>>>>

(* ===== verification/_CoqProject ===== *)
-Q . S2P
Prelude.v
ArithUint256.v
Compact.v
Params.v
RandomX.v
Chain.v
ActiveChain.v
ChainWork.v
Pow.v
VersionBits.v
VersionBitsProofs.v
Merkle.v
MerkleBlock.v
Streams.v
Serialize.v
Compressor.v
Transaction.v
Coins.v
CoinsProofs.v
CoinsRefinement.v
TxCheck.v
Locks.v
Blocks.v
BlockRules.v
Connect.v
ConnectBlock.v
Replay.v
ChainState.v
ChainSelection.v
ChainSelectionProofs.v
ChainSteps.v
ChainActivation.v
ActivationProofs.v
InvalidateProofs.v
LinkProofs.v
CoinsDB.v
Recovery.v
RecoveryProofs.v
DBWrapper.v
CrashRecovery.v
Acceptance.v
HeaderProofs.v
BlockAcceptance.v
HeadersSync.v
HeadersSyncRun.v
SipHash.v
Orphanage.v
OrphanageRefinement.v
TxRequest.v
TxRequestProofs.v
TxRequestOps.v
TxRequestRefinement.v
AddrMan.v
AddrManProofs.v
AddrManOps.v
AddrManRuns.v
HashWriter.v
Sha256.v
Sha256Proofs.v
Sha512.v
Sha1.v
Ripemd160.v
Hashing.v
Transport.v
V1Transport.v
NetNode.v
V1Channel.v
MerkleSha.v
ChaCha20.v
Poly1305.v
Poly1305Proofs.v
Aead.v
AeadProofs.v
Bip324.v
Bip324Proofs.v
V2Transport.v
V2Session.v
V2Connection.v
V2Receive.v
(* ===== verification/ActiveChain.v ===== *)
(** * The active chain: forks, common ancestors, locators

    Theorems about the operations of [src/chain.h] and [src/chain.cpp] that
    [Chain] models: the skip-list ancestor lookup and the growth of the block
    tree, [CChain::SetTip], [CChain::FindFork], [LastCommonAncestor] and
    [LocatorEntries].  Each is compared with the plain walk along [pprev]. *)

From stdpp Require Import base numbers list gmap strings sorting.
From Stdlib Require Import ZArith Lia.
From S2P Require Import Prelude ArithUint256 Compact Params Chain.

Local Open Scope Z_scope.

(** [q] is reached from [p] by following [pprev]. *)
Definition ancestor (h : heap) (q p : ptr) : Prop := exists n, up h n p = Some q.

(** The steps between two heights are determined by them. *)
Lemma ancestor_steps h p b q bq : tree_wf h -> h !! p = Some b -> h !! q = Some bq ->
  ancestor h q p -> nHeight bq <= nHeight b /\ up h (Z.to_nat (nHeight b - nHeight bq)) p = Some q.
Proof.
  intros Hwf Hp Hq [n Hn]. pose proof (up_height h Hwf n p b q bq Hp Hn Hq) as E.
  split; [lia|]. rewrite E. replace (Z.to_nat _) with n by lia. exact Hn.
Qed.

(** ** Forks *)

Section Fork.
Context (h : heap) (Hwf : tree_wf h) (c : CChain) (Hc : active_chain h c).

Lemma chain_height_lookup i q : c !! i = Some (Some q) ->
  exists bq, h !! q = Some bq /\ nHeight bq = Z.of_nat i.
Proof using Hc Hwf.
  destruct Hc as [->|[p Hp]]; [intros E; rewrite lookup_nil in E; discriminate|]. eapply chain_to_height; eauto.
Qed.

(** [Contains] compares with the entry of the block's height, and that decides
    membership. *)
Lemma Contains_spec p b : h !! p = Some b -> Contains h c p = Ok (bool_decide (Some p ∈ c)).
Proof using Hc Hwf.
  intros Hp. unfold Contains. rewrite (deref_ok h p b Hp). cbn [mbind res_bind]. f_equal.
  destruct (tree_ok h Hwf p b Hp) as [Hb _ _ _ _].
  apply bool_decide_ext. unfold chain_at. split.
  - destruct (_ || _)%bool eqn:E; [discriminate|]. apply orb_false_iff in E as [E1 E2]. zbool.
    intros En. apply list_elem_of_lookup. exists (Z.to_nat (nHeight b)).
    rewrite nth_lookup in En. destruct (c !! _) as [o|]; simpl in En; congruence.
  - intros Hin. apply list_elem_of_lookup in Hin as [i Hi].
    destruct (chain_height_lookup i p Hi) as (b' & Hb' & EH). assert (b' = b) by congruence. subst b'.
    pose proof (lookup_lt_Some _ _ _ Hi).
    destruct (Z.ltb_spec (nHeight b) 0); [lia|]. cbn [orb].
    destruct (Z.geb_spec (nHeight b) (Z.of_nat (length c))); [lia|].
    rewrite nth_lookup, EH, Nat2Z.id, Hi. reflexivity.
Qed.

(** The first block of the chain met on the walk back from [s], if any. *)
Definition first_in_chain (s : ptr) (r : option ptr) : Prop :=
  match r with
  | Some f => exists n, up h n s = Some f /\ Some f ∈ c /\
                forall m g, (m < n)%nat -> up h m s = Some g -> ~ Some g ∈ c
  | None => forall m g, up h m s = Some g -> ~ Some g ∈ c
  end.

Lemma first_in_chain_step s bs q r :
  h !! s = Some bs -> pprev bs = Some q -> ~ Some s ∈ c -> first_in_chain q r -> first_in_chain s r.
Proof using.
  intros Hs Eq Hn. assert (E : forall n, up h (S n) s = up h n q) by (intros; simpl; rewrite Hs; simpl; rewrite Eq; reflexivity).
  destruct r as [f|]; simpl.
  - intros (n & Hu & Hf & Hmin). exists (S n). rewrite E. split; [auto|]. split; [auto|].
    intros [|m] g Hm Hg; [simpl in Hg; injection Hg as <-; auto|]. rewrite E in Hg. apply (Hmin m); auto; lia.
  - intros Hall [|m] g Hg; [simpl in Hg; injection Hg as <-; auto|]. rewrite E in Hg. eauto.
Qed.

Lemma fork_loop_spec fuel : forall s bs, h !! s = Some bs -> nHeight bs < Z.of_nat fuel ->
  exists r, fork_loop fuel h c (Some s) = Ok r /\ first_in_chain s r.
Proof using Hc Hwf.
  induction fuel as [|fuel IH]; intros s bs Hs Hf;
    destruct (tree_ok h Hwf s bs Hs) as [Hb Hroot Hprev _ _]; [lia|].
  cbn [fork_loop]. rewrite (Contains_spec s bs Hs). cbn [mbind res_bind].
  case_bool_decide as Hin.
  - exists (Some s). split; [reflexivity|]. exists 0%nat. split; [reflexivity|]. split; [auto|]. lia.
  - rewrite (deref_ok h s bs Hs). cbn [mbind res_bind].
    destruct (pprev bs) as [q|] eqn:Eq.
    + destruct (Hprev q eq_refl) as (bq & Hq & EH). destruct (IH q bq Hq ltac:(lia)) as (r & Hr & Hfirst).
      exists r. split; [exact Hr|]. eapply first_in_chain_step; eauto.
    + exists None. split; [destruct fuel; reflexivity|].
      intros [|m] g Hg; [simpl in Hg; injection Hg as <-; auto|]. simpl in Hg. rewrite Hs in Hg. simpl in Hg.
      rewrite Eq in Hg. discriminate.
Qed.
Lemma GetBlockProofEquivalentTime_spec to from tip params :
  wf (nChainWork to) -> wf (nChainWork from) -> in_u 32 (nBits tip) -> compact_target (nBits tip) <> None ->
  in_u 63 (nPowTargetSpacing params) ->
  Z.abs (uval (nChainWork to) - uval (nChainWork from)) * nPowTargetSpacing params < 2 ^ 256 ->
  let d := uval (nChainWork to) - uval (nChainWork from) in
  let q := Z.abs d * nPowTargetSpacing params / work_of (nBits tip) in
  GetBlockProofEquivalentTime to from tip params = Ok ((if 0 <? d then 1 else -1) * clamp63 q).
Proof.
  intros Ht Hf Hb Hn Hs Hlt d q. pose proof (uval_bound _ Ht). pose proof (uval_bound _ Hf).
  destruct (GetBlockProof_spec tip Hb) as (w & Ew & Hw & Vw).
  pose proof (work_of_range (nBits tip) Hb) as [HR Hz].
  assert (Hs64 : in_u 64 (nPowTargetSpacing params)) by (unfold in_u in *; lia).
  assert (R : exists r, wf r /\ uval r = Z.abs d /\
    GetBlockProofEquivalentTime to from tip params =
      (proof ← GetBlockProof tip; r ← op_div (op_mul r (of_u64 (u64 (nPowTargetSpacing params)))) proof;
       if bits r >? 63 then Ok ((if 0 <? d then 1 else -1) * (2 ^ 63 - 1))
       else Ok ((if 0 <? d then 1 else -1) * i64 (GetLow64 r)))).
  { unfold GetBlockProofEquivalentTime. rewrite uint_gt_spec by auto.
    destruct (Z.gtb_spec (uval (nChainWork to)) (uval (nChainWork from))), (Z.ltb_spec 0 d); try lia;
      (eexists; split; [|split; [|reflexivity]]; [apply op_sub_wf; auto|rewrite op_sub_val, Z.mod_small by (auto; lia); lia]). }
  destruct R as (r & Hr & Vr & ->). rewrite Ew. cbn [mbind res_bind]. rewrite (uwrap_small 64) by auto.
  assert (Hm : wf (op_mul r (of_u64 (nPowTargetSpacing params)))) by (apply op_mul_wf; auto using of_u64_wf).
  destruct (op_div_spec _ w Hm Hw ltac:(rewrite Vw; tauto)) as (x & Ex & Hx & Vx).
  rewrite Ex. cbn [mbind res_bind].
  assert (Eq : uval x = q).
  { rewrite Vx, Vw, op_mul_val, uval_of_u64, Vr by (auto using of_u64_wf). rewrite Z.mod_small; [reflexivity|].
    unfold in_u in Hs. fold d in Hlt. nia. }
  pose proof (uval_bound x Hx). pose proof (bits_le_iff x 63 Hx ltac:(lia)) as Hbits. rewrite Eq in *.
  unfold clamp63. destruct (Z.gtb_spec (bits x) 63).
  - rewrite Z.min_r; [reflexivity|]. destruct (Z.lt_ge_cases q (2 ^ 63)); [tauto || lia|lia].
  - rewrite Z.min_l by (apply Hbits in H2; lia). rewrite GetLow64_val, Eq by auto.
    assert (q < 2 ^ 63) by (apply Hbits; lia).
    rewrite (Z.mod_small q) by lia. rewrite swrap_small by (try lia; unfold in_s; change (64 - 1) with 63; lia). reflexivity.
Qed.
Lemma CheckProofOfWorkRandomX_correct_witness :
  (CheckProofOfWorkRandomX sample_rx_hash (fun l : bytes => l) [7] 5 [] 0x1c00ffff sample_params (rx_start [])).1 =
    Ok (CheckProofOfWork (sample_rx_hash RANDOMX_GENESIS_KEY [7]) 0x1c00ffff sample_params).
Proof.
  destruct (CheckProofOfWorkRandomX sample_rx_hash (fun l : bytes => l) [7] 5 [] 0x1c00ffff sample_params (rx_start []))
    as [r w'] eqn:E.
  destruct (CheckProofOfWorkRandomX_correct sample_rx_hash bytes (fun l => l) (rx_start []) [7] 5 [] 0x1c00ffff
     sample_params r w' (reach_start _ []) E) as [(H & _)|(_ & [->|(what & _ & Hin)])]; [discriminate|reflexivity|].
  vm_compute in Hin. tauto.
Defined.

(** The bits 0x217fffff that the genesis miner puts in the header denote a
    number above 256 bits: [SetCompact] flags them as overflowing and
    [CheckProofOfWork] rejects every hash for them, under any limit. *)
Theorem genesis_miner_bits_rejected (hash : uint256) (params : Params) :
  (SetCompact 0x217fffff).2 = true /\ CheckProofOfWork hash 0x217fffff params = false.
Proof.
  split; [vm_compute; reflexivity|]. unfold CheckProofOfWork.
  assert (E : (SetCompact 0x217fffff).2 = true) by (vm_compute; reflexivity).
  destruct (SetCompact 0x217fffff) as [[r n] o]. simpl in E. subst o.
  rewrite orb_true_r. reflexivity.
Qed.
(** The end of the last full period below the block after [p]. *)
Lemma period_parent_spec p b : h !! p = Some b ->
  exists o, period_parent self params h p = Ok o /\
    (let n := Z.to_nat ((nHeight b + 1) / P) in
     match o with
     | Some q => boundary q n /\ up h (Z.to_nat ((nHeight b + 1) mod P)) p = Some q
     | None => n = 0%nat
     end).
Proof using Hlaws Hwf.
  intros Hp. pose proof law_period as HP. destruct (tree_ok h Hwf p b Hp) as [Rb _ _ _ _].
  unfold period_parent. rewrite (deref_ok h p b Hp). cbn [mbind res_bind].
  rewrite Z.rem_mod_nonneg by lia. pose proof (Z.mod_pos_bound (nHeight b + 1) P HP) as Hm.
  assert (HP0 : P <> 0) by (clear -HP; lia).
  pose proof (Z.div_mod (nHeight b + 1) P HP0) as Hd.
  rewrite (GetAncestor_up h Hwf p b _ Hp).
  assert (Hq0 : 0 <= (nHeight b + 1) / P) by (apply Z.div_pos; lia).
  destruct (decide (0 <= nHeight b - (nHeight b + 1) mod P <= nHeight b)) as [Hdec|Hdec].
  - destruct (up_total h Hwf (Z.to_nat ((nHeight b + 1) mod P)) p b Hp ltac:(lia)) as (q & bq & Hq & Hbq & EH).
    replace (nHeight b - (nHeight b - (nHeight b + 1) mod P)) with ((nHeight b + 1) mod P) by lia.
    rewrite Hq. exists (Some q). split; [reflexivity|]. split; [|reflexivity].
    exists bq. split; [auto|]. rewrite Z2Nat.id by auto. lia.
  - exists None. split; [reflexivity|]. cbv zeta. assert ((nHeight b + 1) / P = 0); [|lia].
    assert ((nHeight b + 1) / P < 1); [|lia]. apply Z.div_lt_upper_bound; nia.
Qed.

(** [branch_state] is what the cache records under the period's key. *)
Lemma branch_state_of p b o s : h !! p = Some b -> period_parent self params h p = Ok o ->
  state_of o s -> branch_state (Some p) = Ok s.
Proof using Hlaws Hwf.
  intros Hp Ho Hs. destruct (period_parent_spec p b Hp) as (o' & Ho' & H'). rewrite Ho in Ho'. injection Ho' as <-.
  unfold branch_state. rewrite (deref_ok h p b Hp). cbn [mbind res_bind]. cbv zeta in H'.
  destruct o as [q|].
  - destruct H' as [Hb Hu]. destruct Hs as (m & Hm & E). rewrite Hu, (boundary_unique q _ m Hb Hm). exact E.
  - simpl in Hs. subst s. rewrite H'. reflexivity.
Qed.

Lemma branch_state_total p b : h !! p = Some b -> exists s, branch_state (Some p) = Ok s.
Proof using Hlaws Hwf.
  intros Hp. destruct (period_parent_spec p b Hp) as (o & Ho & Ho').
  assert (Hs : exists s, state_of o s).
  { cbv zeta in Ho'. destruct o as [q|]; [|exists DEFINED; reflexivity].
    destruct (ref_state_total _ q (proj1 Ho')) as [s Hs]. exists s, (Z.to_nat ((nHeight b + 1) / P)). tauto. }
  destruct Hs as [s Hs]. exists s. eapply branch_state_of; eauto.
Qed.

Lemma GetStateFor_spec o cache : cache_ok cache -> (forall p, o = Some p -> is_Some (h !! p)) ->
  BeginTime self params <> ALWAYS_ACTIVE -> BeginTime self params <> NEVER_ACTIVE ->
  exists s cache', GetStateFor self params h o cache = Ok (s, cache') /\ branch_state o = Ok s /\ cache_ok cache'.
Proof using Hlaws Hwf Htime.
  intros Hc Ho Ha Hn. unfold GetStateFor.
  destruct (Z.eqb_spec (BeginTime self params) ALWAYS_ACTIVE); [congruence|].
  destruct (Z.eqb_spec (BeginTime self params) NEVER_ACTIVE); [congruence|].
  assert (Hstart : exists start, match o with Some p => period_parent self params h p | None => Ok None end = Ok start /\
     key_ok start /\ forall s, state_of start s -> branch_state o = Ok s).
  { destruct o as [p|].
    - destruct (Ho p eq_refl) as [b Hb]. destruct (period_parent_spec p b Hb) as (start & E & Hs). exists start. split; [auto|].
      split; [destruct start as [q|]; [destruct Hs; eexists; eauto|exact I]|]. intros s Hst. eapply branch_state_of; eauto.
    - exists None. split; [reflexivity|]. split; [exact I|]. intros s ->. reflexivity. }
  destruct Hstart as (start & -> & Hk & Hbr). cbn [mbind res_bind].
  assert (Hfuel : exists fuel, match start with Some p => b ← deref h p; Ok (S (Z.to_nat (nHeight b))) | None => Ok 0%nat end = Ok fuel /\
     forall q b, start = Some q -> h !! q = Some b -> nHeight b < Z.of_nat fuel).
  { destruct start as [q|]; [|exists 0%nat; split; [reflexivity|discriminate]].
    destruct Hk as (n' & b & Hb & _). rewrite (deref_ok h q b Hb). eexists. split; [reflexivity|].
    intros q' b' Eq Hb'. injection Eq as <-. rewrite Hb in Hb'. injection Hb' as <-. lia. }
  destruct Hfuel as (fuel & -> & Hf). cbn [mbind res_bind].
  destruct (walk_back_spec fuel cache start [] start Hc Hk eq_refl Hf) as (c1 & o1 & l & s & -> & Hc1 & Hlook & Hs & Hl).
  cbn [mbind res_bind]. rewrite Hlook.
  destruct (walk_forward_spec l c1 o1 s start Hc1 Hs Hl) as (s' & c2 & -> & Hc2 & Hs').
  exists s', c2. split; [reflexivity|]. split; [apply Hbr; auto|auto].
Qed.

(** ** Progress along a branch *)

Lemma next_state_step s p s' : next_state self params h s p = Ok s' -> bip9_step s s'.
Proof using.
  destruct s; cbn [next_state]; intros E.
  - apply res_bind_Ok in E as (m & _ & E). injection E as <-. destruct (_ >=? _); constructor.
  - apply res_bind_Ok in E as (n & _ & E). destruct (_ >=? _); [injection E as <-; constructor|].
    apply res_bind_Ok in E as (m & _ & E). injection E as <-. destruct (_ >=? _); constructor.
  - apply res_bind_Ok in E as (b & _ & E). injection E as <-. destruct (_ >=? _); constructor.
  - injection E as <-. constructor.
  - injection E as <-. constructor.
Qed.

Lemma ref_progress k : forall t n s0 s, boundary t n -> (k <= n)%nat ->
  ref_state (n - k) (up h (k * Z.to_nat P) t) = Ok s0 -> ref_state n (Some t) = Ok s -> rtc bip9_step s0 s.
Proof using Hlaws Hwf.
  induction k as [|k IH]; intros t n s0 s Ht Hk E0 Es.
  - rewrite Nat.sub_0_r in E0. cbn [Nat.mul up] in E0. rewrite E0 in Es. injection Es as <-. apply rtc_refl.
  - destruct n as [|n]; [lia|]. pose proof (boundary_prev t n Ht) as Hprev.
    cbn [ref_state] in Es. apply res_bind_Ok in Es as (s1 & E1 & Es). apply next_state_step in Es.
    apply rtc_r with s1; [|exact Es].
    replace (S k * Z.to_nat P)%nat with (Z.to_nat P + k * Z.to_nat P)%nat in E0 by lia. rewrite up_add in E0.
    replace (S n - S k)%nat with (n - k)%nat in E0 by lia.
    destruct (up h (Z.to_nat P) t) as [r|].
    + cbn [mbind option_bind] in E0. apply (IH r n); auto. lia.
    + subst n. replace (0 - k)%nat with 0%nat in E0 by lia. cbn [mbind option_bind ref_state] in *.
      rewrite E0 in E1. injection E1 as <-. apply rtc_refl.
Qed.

<<<<

• _What to work on_:
Your response should be the lines above from the first to the one containing "(* ===== verification/ActiveChain.v ===== *)", inclusive, each given exactly.

• _Task answer_:
(* ===== verification/_CoqProject ===== *)
-Q . S2P
Prelude.v
ArithUint256.v
Compact.v
Params.v
RandomX.v
Chain.v
ActiveChain.v
ChainWork.v
Pow.v
VersionBits.v
VersionBitsProofs.v
Merkle.v
MerkleBlock.v
Streams.v
Serialize.v
Compressor.v
Transaction.v
Coins.v
CoinsProofs.v
CoinsRefinement.v
TxCheck.v
Locks.v
Blocks.v
BlockRules.v
Connect.v
ConnectBlock.v
Replay.v
ChainState.v
ChainSelection.v
ChainSelectionProofs.v
ChainSteps.v
ChainActivation.v
ActivationProofs.v
InvalidateProofs.v
LinkProofs.v
CoinsDB.v
Recovery.v
RecoveryProofs.v
DBWrapper.v
CrashRecovery.v
Acceptance.v
HeaderProofs.v
BlockAcceptance.v
HeadersSync.v
HeadersSyncRun.v
SipHash.v
Orphanage.v
OrphanageRefinement.v
TxRequest.v
TxRequestProofs.v
TxRequestOps.v
TxRequestRefinement.v
AddrMan.v
AddrManProofs.v
AddrManOps.v
AddrManRuns.v
HashWriter.v
Sha256.v
Sha256Proofs.v
Sha512.v
Sha1.v
Ripemd160.v
Hashing.v
Transport.v
V1Transport.v
NetNode.v
V1Channel.v
MerkleSha.v
ChaCha20.v
Poly1305.v
Poly1305Proofs.v
Aead.v
AeadProofs.v
Bip324.v
Bip324Proofs.v
V2Transport.v
V2Session.v
V2Connection.v
V2Receive.v
(* ===== verification/ActiveChain.v ===== *)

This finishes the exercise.